Nel pomeriggio, invece, fonti ufficiali della Generalitat facevano sapere che Puidgemont non sarebbe andato a Madrid né giovedì né oggi, quando è previsto il voto del Senato sulla richiesta del governo. Dopo l’intervento di Marino Rajoy “non c’era più spazio per la mediazione”. Solo ieri, via Burofax, il governo catalano ha mandato le sue motivazioni, a termini orami scaduti ma il Senato le ha accolte ugualmente.

Martedì e mercoledì e sembrava inoltre che Puigdemont si fosse deciso per lo scioglimento del Parlament, quindi per indire nuove elezioni prima dell’applicazione del 155 – alle 13,30 era stata data per certa una comunicazione telefonica in tal senso del President ai soci del Govern. La Candidatura d’unitat popular (Cup) gridava al tradimento del voto popolare. E, nella tarda serata di mercoledì, arrivava la dichiarazione del vicepresidente Oriol Junqueras, di Esquerra republicana de Catalunya (Erc), per il quale il governo “non aveva lasciato altra opzione” che la Dui. Poi sono cominciate a girare le voci delle dimissioni di Santi Vila, “ministro” dell’Impresa del Govern, contrario alla Dui – che prese il posto di Jordi Baiget, destituito da Puigdemont proprio perché ostile all’indipendenza, – e nella tarda serata le quotazioni della secessione erano in discesa. E si è giunti così alla giornata di ieri.

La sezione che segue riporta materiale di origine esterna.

(** A write whose response was lost, and nothing lost since. *)
Definition loses (c : string) (a : act) : Prop := exists id f, a = AEffect id f /\ ef_type f = "timeout_after_commit" /\ ef_call_id f = c.
Definition no_loss (a : act) : Prop := forall c, ~ loses c a.
Definition lost (acts : list act) (c : string) (mid : list act) : Prop := exists pre a, acts = pre ++ a :: mid /\ loses c a /\ Forall no_loss mid.
(** The charge was read back, and the read showed the refund. *)
Definition reads_back (c : string) (a : act) : Prop := exists id q, a = ARequest id q /\ is_read_back q = true /\ tq_call_id q = c.
Definition no_read_back (a : act) : Prop := forall c, ~ reads_back c a.
Definition shows (c : string) (a : act) : Prop := exists r, a = AResponse r /\ rs_call_id r = c /\ rs_status r = 200 /\ shows_refund (rs_body r) = true.
Definition reconciled (mid : list act) : Prop :=
exists before q between r after c, mid = before ++ q :: between ++ r :: after /\ reads_back c q /\ Forall no_read_back between /\ shows c r.
(** The refund was tried again under another call before that. *)
Definition unsafe_retry (acts : list act) : Prop :=
exists before id q after c mid, acts = before ++ ARequest id q :: after /\ lost before c mid /\ c <> "" /\ ~ reconciled mid /\
tq_call_id q <> c /\ is_refund q = true.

Nella mattinata si è riunito il Senato per iniziare la discussione sul 155, senza Puigdemont che aveva annunciato una dichiarazione istituzionale dal Palazzo della Generalitat per le 13,30. Rimandata prima alle di un’ora, poi di un’altra e alla fine annullata.

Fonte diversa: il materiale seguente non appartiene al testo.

(** A column of kind text is a string in every row. *)
Definition kinds_agree : bool :=
forallb (fun t : string * list (string * string) => forallb (fun ck => implb (str_eqb ck.2 text) (negb (contains integer_columns ck.1))) t.2) tables.
Lemma text_column table column : kind_of table column = Some text -> contains integer_columns column = false.
Proof.
unfold kind_of. destruct (alookup tables table) as [columns|] eqn:Ht; [|done]. cbn. intros Hk. apply alookup_in in Ht, Hk.
assert (Hb : kinds_agree = true) by (vm_compute; reflexivity). unfold kinds_agree in Hb. rewrite forallb_forall in Hb. specialize (Hb _ (proj1 (list_elem_of_In _ _) Ht)).
cbn in Hb. rewrite forallb_forall in Hb. specialize (Hb _ (proj1 (list_elem_of_In _ _) Hk)). cbn in Hb. by apply negb_true_iff in Hb.
Qed.
Lemma text_value table column rows x : kind_of table column = Some text -> table_rows s w table = Some rows -> x ∈ rows -> exists t, arg x column = VString t.
Proof.
intros Hk Hr Hx. pose proof (text_column _ _ Hk) as Hi. unfold kind_of in Hk. destruct (alookup tables table) as [columns|] eqn:Ht; [|done]. cbn in Hk. apply alookup_in in Hk.
destruct (table_rows_columns s w table _ (known_table _ _ Ht)) as (rows' & Hr' & Hf). rewrite Hr in Hr'. injection Hr' as <-. rewrite Forall_forall in Hf.
destruct (Hf x Hx) as [Hc Hv]. assert (Hin : column ∈ map fst x) by (rewrite Hc; apply list_elem_of_fmap; by exists (column, text)).
unfold arg. destruct (alookup x column) as [v|] eqn:Ha; [|by apply alookup_None in Ha]. cbn. apply alookup_in in Ha. rewrite Forall_forall in Hv. specialize (Hv _ Ha).
unfold has_kind in Hv. cbn [fst snd] in Hv. destruct v; try done; [congruence|by eexists].
Qed.
Lemma empty_dangling (l : list string) : sort_strings (remove_dups l) = [] <-> l = [].
Proof.
split; [|by intros ->]. intros H. destruct l as [|x l]; [done|]. exfalso.
assert (Hx : x ∈ sort_strings (remove_dups (x :: l))) by (unfold sort_strings; rewrite merge_sort_Permutation, elem_of_remove_dups; left). rewrite H in Hx. by apply not_elem_of_nil in Hx.
Qed.
Lemma relationship_means a v : relationship s w a = Ok v -> relationship_wf a -> vd_passed v = true <-> means_relationship s run a.
Proof.
unfold relationship, means_relationship. intros Hv [Hk Hid]. apply rbind_ok in Hv as (rows & Hr%select_rows & Hv). apply rbind_ok in Hv as (_ & _ & Hv).
apply rbind_ok in Hv as (others & Ho%select_rows & Hv). apply rbind_ok in Hv as (_ & _ & [= <-]). unfold verdict. cbn [vd_passed].
rewrite bool_decide_eq_true, empty_dangling. fold w. split.
- intros Hn. exists rows, others. split_and!; [done|done|]. intros x Hx. apply map_eq_nil in Hn.
destruct (existsb (fun o => sql_equal (arg o "id") (arg x (as_field a))) others) eqn:Hex.
+ apply existsb_exists in Hex as (y & Hy%list_elem_of_In & He%sql_equal_true). by exists y.
+ exfalso. eapply in_nil. rewrite <- Hn. apply filter_In. split; [by apply list_elem_of_In|]. by rewrite Hex.
- intros (rows' & others' & Hr' & Ho' & H). rewrite Hr in Hr'. rewrite Ho in Ho'. injection Hr' as <-. injection Ho' as <-.
destruct (List.filter _ rows) as [|x l] eqn:Hf; [done|]. exfalso. assert (Hx : x ∈ x :: l) by left. rewrite <- Hf in Hx.
apply list_elem_of_In, filter_In in Hx as [Hx%list_elem_of_In Hn%negb_true_iff]. destruct (H x Hx) as (y & Hy & He).
destruct (text_value _ _ _ _ Hk Hr Hx) as [tx Htx]. apply not_true_iff_false in Hn. apply Hn, existsb_exists. exists y. split; [by apply list_elem_of_In|].
rewrite He, Htx. apply sql_equal_text.
Qed.
End Queries.

Lemma evaluate_means s runID run events t a v : Forall (fun e => e_id e <> "") events -> wf (st_customs t) a -> evaluate s runID run events t a = Ok v ->
vd_passed v = true <-> means s runID run events t a.
Proof.
intros Hid Hw. destruct Hw as [Ty H|Ty H|Ty H|Ty H|Ty|Ty H|Ty H|Ty H]; unfold means; rewrite Ty.
- rewrite evaluate_row_count by done. intros Hv. by eapply rowCount_means.
- rewrite evaluate_field_equals by done. intros Hv. by eapply fieldEquals_means.
- rewrite evaluate_relationship by done. intros Hv. by eapply relationship_means.
- rewrite evaluate_event_count by done. intros Hv. by eapply eventCount_means.
- rewrite evaluate_forbidden by done. intros Hv. by eapply mutationForbidden_means.
- rewrite evaluate_order by done. intros Hv. by eapply eventOrder_means.
- rewrite evaluate_follows by done. intros Hv. by eapply eventFollows_means.
- destruct H as [custom Hc]. rewrite (evaluate_custom _ _ _ _ _ _ custom Ty Hc). intros ([passed detail] & Hr & [= <-])%rbind_ok. cbn. unfold means_custom.
split; [intros ->; by exists custom, detail|]. intros (? & ? & Hc' & Hr'). rewrite Hc in Hc'. injection Hc' as <-. rewrite Hr in Hr'. by injection Hr' as ->.
Qed.

(** C31. A report says of each accepted assertion whether it holds, under its
own id and in the order of the file, and passes exactly when all of them
do. *)
Theorem check_means manifest customs input t s runID run events report :
check_set manifest customs input = Ok t -> runs s !! runID = Some run -> Ledger runID s = Ok events -> Forall (fun e => e_id e <> "") events ->
Check runID t s = Ok report ->
Forall2 (fun a r => rt_id r = as_id a /\ (rt_passed r = true <-> means s runID run events t a)) (st_assertions t) (re_results report) /\
(re_passed report = true <-> Forall (means s runID run events t) (st_assertions t)).
Proof.
intros Ht Hrun Hev Hid Hc. pose proof (accepted_wf _ _ _ _ Ht) as Hw. destruct (check_set_ok _ _ _ _ Ht) as (Hcu & _). rewrite <- Hcu in Hw.
unfold Check in Hc. rewrite Hrun, Hev in Hc. apply rassert_bind in Hc as [_ Hc]. cbn [rsome rbind] in Hc. apply rbind_ok in Hc as (results & Hr%rmap_ok & [= <-]).
cbn [re_results re_passed]. clear Ht Hev Hcu.
assert (Hf : Forall2 (fun a r => rt_id r = as_id a /\ (rt_passed r = true <-> means s runID run events t a)) (st_assertions t) results).
{ induction Hr as [|a r l results Ha Hr IH]; [constructor|]. apply Forall_cons in Hw as [Hwa Hw]. constructor; [|by apply IH].
unfold check_one in Ha. apply rbind_ok in Ha as (v & Hv%rwrap_ok & [= <-]). split; [done|]. cbn. by eapply evaluate_means. }
split; [done|]. clear Hr Hw. induction Hf as [|a r l results [_ Ha] _ IH]; cbn [forallb]; [by split; [constructor|]|]. rewrite andb_true_iff, Forall_cons, Ha, IH. done.
Qed.

(** ** An example: a file of assertions about the recovered refund *)
Module AssertionDemo.
Definition raw (id typ : string) : rawAssertion := MkRawAssertion id typ "" None None None None "" "" VNil "" "" "" None None "" "" "".
Definition row_count : rawAssertion :=
MkRawAssertion "one_refund" "row_count" "refunds" (Some [("charge_id", VString "CH-1002"); ("reason", VMap [("contains", VString "dup")])]) (Some 1) None None
"" "" VNil "" "" "" None None "" "" "".
Definition field_equals : rawAssertion := MkRawAssertion "refunded" "field_equals" "" None None None None "charges.CH-1002" "refunded_cents" (VInt 500) "" "" "" None None "" "" "".
Definition relationship : rawAssertion := MkRawAssertion "refunds_have_charges" "relationship" "refunds" None None None None "" "charge_id" VNil "" "charges" "" None None "" "" "".
Definition read_back : rawAssertion :=
MkRawAssertion "read_back" "event_follows" "" None None None None "" "" VNil "" "" "" (Some (MkRawMatch "chaos.injected" None))
(Some (MkRawMatch "tool.request" (Some [("operation_id", VString "getCharge")]))) "" "" "".
Definition no_message : rawAssertion := MkRawAssertion "no_message" "mutation_forbidden" "" None None None None "" "" VNil "" "" "" None None "messaging" "" "".
Definition input : rawSet := MkRawSet 1 [row_count; field_equals; relationship; read_back; no_message].
Definition accepted : Set_ := match check_set EvalFacts.SecurityDemo.manifest [] input with Ok t => t | Err _ => MkSet [] EvalFacts.SecurityDemo.manifest [] end.
Lemma set_parsed : check_set EvalFacts.SecurityDemo.manifest [] input = Ok accepted.
Proof. vm_compute. reflexivity. Qed.
Lemma report : match Check "R-1" accepted EvalFacts.AnalysisDemo.db with Ok r => re_passed r | Err _ => false end = true.
Proof. vm_compute. reflexivity. Qed.
End AssertionDemo.
Lemma check_means_witness : Forall (means EvalFacts.AnalysisDemo.db "R-1" EvalFacts.AnalysisDemo.run (Events "R-1" EvalFacts.AnalysisDemo.db) AssertionDemo.accepted)
(st_assertions AssertionDemo.accepted).
Proof.
pose proof AssertionDemo.report as Hr. destruct (Check "R-1" AssertionDemo.accepted EvalFacts.AnalysisDemo.db) as [report|] eqn:E; [|discriminate Hr].
destruct (check_means EvalFacts.SecurityDemo.manifest [] AssertionDemo.input AssertionDemo.accepted EvalFacts.AnalysisDemo.db "R-1" EvalFacts.AnalysisDemo.run
(Events "R-1" EvalFacts.AnalysisDemo.db) report AssertionDemo.set_parsed eq_refl eq_refl EvalFacts.AnalysisDemo.events_named E) as [_ [Hp _]]. exact (Hp Hr).
Defined.
(** A ledger with a request that is not an object. *)
Lemma accepted_assertions_evaluate_witness :
let events := [MkEvt "R-1/1" "R-1" 1 "" "" "tool.request" "[]"] in
exists a, a ∈ st_assertions AssertionDemo.accepted /\ as_type a = "mutation_forbidden" /\
evaluate EvalFacts.AnalysisDemo.db "R-1" EvalFacts.AnalysisDemo.run events AssertionDemo.accepted a = Err json_error.
Proof.
intros events. destruct (nth_lookup_or_length (st_assertions AssertionDemo.accepted) 4 (no_assertion "" "" "")) as [Ha|Ha]; [|vm_compute in Ha; lia].
set (a := nth 4 (st_assertions AssertionDemo.accepted) (no_assertion "" "" "")) in *. apply list_elem_of_lookup_2 in Ha. exists a. split; [exact Ha|]. split; [vm_compute; reflexivity|].
destruct (evaluate EvalFacts.AnalysisDemo.db "R-1" EvalFacts.AnalysisDemo.run events AssertionDemo.accepted a) as [v|e] eqn:E; [vm_compute in E; discriminate E|].
destruct (accepted_assertions_evaluate _ _ _ _ a EvalFacts.AnalysisDemo.db "R-1" EvalFacts.AnalysisDemo.run events e AssertionDemo.set_parsed Ha E) as [[Ht _]|[[_ [-> _]]|[Ht _]]];
[|reflexivity|vm_compute in Ht; discriminate Ht].
exfalso. apply contains_spec in Ht. vm_compute in Ht. discriminate Ht.
Defined.
End AssertionFacts.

Nel frattempo, nell’orario previsto per la prima dichiarazione di Puigdemont, nella Plaza San Jaume, dove affacciano il Palazzo della Generalitat e, dirimpetto, quello del Comune di Barcellona, arrivava la manifestazione degli studenti, contro la repressione e contro l’applicazione del 155, diventata presto contro il voto anticipato e per la Dui. Una manifestazione non troppo numerosa in cui mancavano del tutto le bandiere bianche (il movimento Hablemos/Parlem che si oppone alla deriva dello scontro tra nazionalismi) e forte era la presenza indipendentista, con grida di “Puigdemont traditore” e la richiesta di proclamazione della Repubblica catalana. Faceva uno strano effetto vedere le immagini di giovani che fischiavano una bandiera e ne esaltavano un’altra, urlando slogan da inizio ‘900 che evocano nazione e libertà dall’oppressore.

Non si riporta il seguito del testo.